Task brief — Find the line with "(** * Floppy" in the records below. Copy it and every line after it, up to and including the line with "Open Scope Qc_scope.".

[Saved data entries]
▼

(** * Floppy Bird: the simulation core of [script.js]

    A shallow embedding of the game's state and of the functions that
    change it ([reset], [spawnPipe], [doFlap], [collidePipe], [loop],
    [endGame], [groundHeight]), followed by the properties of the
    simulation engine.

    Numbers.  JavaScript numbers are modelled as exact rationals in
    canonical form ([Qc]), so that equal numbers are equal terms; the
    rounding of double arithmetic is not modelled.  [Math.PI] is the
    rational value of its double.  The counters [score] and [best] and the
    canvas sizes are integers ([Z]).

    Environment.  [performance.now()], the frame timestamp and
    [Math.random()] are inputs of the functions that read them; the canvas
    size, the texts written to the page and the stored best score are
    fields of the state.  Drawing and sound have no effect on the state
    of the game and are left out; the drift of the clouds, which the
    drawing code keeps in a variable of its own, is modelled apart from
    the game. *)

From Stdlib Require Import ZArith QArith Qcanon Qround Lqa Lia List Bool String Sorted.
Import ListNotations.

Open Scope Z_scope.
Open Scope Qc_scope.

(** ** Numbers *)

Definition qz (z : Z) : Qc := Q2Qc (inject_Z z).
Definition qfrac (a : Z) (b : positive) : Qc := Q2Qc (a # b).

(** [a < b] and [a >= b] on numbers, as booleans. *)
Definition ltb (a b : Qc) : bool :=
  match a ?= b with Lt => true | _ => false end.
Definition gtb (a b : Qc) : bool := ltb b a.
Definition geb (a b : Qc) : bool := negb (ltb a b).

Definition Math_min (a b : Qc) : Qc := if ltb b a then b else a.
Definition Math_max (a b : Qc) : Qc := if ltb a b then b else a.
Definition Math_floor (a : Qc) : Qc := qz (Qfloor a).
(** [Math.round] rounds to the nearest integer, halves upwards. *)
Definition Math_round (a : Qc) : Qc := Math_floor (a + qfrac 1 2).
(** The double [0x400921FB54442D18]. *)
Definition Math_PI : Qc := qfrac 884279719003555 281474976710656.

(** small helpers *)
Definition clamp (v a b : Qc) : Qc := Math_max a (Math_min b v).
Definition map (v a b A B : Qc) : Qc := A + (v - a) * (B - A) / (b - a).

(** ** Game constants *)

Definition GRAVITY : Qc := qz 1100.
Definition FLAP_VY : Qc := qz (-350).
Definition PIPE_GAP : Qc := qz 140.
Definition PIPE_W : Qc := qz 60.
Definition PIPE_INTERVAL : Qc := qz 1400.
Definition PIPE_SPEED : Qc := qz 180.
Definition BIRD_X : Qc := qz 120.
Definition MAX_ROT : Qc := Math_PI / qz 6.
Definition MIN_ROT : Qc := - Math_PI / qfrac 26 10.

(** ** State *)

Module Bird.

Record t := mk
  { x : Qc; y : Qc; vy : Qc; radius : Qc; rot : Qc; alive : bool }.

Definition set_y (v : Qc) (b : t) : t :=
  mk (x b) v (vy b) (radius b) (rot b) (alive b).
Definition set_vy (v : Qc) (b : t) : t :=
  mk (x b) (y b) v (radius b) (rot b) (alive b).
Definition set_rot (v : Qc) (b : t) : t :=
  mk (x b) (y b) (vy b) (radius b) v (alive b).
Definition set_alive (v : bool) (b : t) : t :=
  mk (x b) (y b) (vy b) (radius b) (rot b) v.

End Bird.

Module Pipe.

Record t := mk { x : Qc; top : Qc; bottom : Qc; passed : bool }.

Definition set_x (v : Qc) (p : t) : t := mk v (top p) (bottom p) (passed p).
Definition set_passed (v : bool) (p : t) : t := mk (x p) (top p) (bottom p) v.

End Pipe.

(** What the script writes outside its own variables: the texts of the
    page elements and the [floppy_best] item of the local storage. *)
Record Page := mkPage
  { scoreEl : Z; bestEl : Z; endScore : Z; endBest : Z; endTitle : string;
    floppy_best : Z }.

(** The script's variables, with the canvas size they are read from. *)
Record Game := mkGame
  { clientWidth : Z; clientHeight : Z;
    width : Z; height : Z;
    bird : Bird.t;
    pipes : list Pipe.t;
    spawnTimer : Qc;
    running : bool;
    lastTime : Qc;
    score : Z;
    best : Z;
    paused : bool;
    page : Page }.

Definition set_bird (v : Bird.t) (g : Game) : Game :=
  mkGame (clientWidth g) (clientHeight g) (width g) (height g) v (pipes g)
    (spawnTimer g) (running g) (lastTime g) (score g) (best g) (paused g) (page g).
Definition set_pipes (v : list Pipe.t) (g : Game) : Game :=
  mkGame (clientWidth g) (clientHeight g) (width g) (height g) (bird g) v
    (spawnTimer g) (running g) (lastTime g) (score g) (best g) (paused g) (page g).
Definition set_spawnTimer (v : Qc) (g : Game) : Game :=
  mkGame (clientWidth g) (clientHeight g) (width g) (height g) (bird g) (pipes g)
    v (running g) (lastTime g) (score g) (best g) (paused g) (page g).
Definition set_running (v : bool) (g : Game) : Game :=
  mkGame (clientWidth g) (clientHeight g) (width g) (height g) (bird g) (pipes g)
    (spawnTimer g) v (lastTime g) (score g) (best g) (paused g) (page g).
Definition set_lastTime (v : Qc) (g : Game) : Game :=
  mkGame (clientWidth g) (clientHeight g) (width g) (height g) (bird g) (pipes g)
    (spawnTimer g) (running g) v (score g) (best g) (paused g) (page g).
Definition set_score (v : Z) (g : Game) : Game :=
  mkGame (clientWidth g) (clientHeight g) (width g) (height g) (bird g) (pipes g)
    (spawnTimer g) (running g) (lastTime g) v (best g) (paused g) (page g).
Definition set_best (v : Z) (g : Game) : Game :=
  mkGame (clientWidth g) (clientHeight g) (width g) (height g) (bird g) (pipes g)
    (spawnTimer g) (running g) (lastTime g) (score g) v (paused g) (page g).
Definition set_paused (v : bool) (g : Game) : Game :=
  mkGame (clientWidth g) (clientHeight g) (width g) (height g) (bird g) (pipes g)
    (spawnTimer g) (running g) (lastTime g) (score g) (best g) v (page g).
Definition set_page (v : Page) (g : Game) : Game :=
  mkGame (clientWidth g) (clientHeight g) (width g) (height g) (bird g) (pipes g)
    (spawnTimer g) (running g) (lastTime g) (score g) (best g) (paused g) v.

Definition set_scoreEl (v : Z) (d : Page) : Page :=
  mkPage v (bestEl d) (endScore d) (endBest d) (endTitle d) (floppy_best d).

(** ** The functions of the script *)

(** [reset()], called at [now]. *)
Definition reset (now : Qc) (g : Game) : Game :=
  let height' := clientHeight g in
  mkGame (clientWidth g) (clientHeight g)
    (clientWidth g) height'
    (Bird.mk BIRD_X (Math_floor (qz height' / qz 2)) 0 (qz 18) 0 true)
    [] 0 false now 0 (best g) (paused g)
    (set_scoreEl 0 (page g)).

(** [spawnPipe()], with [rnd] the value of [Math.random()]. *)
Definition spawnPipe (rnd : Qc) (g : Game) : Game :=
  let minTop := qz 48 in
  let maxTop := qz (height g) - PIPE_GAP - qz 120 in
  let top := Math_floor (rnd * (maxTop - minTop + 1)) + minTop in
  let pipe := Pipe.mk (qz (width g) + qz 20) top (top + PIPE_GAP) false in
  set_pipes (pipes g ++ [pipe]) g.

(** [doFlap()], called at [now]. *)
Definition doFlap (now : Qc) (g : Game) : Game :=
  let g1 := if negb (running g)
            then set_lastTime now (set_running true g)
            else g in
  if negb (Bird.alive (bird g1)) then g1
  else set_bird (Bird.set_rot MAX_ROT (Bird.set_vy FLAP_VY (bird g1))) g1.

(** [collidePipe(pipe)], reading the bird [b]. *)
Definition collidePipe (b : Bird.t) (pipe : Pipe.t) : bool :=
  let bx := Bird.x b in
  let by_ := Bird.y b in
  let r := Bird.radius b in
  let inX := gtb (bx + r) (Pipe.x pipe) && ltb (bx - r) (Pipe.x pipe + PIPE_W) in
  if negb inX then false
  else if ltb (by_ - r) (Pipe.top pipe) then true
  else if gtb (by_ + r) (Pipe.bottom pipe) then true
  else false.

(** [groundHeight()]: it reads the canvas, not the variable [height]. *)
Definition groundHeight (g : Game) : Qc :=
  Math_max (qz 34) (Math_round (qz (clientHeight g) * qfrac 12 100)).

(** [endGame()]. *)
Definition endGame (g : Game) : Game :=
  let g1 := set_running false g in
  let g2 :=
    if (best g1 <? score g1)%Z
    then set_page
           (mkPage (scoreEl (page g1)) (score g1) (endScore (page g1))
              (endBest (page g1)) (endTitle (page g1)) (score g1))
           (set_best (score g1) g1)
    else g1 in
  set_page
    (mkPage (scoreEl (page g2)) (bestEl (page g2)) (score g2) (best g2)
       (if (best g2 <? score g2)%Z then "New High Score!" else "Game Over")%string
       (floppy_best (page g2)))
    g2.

▲
▼

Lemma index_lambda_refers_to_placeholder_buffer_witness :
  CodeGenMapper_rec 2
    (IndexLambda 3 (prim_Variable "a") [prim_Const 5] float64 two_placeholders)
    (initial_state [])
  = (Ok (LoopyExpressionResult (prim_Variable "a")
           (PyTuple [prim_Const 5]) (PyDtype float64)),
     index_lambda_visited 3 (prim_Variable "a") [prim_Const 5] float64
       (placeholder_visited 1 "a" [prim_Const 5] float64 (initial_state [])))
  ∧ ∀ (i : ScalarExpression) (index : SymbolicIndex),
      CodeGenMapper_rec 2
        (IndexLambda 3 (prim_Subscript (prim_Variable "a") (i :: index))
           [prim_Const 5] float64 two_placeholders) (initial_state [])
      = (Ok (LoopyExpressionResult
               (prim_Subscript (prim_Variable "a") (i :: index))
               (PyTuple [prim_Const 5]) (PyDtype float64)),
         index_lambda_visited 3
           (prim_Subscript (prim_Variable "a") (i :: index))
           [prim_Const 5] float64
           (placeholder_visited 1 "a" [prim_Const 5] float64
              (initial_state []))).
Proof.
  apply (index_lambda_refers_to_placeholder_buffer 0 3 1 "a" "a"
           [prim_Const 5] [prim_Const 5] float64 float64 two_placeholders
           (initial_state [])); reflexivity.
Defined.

▲
▼

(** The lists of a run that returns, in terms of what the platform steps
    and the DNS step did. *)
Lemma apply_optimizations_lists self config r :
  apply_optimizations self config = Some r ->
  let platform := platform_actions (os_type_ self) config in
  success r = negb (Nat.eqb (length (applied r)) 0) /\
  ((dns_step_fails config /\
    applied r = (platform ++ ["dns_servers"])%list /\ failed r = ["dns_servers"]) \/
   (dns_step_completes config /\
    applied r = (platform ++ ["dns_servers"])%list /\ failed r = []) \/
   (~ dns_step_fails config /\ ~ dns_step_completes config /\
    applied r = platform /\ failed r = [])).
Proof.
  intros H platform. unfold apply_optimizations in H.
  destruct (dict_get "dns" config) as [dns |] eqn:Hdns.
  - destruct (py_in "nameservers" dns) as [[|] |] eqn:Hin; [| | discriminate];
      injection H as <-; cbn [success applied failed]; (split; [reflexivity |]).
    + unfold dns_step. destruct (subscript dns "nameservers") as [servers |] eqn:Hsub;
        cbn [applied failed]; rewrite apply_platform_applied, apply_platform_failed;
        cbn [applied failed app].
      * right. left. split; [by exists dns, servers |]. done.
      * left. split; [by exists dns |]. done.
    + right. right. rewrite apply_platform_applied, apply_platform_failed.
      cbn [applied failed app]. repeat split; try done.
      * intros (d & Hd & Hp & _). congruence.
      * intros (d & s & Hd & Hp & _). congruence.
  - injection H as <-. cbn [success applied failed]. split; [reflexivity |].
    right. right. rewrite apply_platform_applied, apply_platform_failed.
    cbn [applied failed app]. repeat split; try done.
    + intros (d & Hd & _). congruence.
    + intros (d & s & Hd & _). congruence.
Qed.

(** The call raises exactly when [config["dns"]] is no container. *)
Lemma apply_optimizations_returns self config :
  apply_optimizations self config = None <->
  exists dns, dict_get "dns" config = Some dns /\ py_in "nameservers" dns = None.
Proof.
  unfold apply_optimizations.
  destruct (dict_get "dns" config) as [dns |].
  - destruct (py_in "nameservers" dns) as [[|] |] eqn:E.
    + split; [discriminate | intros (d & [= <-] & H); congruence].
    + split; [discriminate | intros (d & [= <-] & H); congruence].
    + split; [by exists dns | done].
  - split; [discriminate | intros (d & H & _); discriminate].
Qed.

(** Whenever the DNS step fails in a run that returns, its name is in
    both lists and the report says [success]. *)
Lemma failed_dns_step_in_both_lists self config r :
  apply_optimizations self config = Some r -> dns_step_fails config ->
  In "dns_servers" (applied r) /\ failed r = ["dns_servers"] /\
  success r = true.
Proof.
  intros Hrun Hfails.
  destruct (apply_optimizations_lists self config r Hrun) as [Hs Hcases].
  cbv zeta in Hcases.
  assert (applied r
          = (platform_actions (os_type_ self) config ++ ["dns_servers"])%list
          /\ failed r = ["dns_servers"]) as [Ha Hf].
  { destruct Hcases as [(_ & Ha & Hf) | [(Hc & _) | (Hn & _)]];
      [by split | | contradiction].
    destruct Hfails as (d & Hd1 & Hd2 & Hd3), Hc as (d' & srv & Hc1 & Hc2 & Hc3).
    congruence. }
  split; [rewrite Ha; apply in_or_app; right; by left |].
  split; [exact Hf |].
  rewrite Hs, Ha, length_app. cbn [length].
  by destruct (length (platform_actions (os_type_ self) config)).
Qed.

▲

Solved exercise —
(** * Floppy Bird: the simulation core of [script.js]

    A shallow embedding of the game's state and of the functions that
    change it ([reset], [spawnPipe], [doFlap], [collidePipe], [loop],
    [endGame], [groundHeight]), followed by the properties of the
    simulation engine.

    Numbers.  JavaScript numbers are modelled as exact rationals in
    canonical form ([Qc]), so that equal numbers are equal terms; the
    rounding of double arithmetic is not modelled.  [Math.PI] is the
    rational value of its double.  The counters [score] and [best] and the
    canvas sizes are integers ([Z]).

    Environment.  [performance.now()], the frame timestamp and
    [Math.random()] are inputs of the functions that read them; the canvas
    size, the texts written to the page and the stored best score are
    fields of the state.  Drawing and sound have no effect on the state
    of the game and are left out; the drift of the clouds, which the
    drawing code keeps in a variable of its own, is modelled apart from
    the game. *)

From Stdlib Require Import ZArith QArith Qcanon Qround Lqa Lia List Bool String Sorted.
Import ListNotations.

Open Scope Z_scope.
Open Scope Qc_scope.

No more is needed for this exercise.